Collaborative Approaches to Community Health in Ohio
A snapshot of how Ohio’s hospitals and community health departments are navigating a shared health care landscape.
As a health services researcher living and working in rural Appalachian Ohio, I have many opportunities to see both the challenges and disparities that face my state and the efforts undertaken to address them. One such effort has been a state policy designed to bring together health systems and public health agencies to address the biggest issues facing the state’s communities. A close look at this approach led our research team to publish a recent study in Health Affairs on the extent to which hospitals and health departments align in their community assessment efforts.
The 2010 Patient Protection and Affordable Care Act included a national mandate for nonprofit hospitals to conduct community health needs assessments (CHNAs) every three years. To complete this process, a hospital is expected to gather data to identify the prominent needs its community faces and then create a strategic plan to improve key health outcomes.
In turn, states have begun to consider how to build on this federal mandate in order to best serve their residents. One approach explored by several states, including Ohio, is a policy that directs nonprofit hospitals to work with public health departments, which often conduct their own community assessments. This type of policy is designed to foster collaboration between organizations and to ensure consensus regarding the greatest health challenges facing the state.
The shared understanding of needs is an important finding for communities.
Our research team has worked with hospital data and CHNA reports for years, using these administrative documents to understand the needs communities are facing and how hospitals are engaging with them. A policy recently implemented within Ohio standardized the expectation that hospitals and health departments would collaborate on these efforts. This presented an opportunity to explore the extent to which this collaboration was already occurring. To conduct this study, we collected community assessment and strategy documents from both nonprofit hospitals and county health departments across the state. We then compared those within the same county to understand how two different types of health care organizations are engaging with the same communities.
In this process, we recognized that hospitals and health departments across Ohio are largely identifying the same needs. The most prominent across both types of organizations were mental health, substance use, and obesity. However, we found some key differences between the strategic responses of hospitals and public health departments. Hospitals were more likely to focus on strategies that were downstream by nature, aimed at treating health problems with clinical services. Public health agencies were more likely to consider strategies that were more upstream, focused on social determinants of health and preventing illness rather than on specific outcomes. These differences largely align with the traditional roles of each type of organization.
The shared understanding of needs is an important finding for communities.
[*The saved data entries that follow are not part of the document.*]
(** * Chat orchestrator of the Bedrock sample chatbot (app/main.py)

    A shallow embedding of the request router, the three generation
    handlers and the video polling loop of [app/main.py], together with
    the properties of the specification that concern them.

    Python objects that the code mutates through aliases (the wire
    messages kept in [st.session_state.bedrock_messages]) live in an
    explicit store and are named by their address.  The classes of
    [utils.bedrock] are used through their interface only: every method
    the code calls is a field of a record, so that each result below holds
    for all implementations of them. *)

From stdpp Require Import base option list strings pretty.

(** ** Python strings *)

(** [key in s] on Python strings: [key] occurs in [s] as a substring. *)
Fixpoint py_in (key s : string) : bool :=
  String.prefix key s ||
  match s with
  | EmptyString => false
  | String _ s' => py_in key s'
  end.

(** [str(x)] for an optional string, as an f-string renders it. *)
Definition py_str (x : option string) : string :=
  match x with
  | Some s => s
  | None => "None"
  end.

(** Truth value of an optional string: [None] and [""] are falsy. *)
Definition truthy (x : option string) : bool :=
  match x with
  | Some (String _ _) => true
  | _ => false
  end.

(** The two line feeds of the f-string ["{sys_content}\n\n{user_content}"]. *)
Definition blank_line : string :=
  String (Ascii.ascii_of_nat 10) (String (Ascii.ascii_of_nat 10) EmptyString).

(** [next(iter(l), d)]. *)
Definition py_next {A : Type} (l : list A) (d : A) : A :=
  match l with
  | [] => d
  | x :: _ => x
  end.

(** ** Configuration and protocol selection (main, lines 170-181 and 252-262) *)

Inductive protocol := TextProtocol | ImageProtocol | VideoProtocol.

Section Selector.
(** The parameter bundles are JSON objects of [config.json]; nothing in
    the router looks inside them. *)
Context {P : Type}.

Record configs := {
  start_message : string;
  nova_canvas_params : P;
  nova_reel_params : P;
  claude_model_params : P;
  nova_model_params : P;
}.

(** The dict literal [model_params], in insertion order. *)
Definition model_params (cfg : configs) : list (string * P) :=
  [ ("nova-canvas", nova_canvas_params cfg);
    ("nova-reel", nova_reel_params cfg);
    ("anthropic", claude_model_params cfg);
    ("nova", nova_model_params cfg) ].

(** The generator [(params for key, params in items if key in model_id)]. *)
Definition matching (items : list (string * P)) (model_id : string) : list P :=
  snd <$> List.filter (λ kv, py_in (fst kv) model_id) items.

Definition select_params (cfg : configs) (model_id : string) : P :=
  py_next (matching (model_params cfg) model_id) (nova_model_params cfg).
End Selector.

Arguments configs : clear implicits.

(** The [if / elif / else] that picks the handler at the end of [main]. *)
Definition select_protocol (model_id : string) : protocol :=
  if py_in "nova-canvas" model_id then ImageProtocol
  else if py_in "nova-reel" model_id then VideoProtocol
  else TextProtocol.

(** ** Data model *)

(** A content block of a wire message: a dict with a ["text"] key, or one
    without (an image or a document block). *)
Inductive block :=
  | TextBlock (text : string)
  | MediaBlock (kind payload : string).

(** A wire message: [{"role": .., "content": [..]}], and for a video
    request the key ["s3_uri"] that [main] adds. *)
Record wire_message := {
  role : string;
  content : list block;
  s3_uri_key : option string;
}.

(** [base64.b64encode(data).decode('utf-8')], kept symbolic. *)
Inductive b64 := B64 (data : string).

(** The [content] of a display message: a plain string or a dict with
    ["text"] and possibly ["image"]. *)
Inductive display :=
  | DStr (s : string)
  | DDict (text : string) (image : option b64).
Communities may benefit from hospitals and health departments being on the same page and even working from the same data in exploring how to improve the health of those they serve. Our analysis indicates that this has already been occurring, but policies to further facilitate it are likely to continue the trend and formalize the practice. They open the possibility of addressing the most prominent needs through mandated collaborative efforts. We also found it appropriate that the organizations are drawing upon their own strengths, in terms of resources and expertise, to identify their different approaches to meeting identified needs.
Our findings offer a snapshot of how Ohio’s hospitals and health departments are navigating a shared health care landscape. As states consider how to effectively encourage and support collaboration between health providers and public health entities, they would do well to recognize that highlighting the varying strengths that the organizations themselves rely upon may be a key strategy. Nonprofit hospitals and public health departments have long been central stakeholders of community health. By encouraging hospitals, health departments, and other community organizations to partner and communicate in ways that result in a wide-ranging network of complementary supports and interventions, states have the potential to make the most use of the community resources that already exist.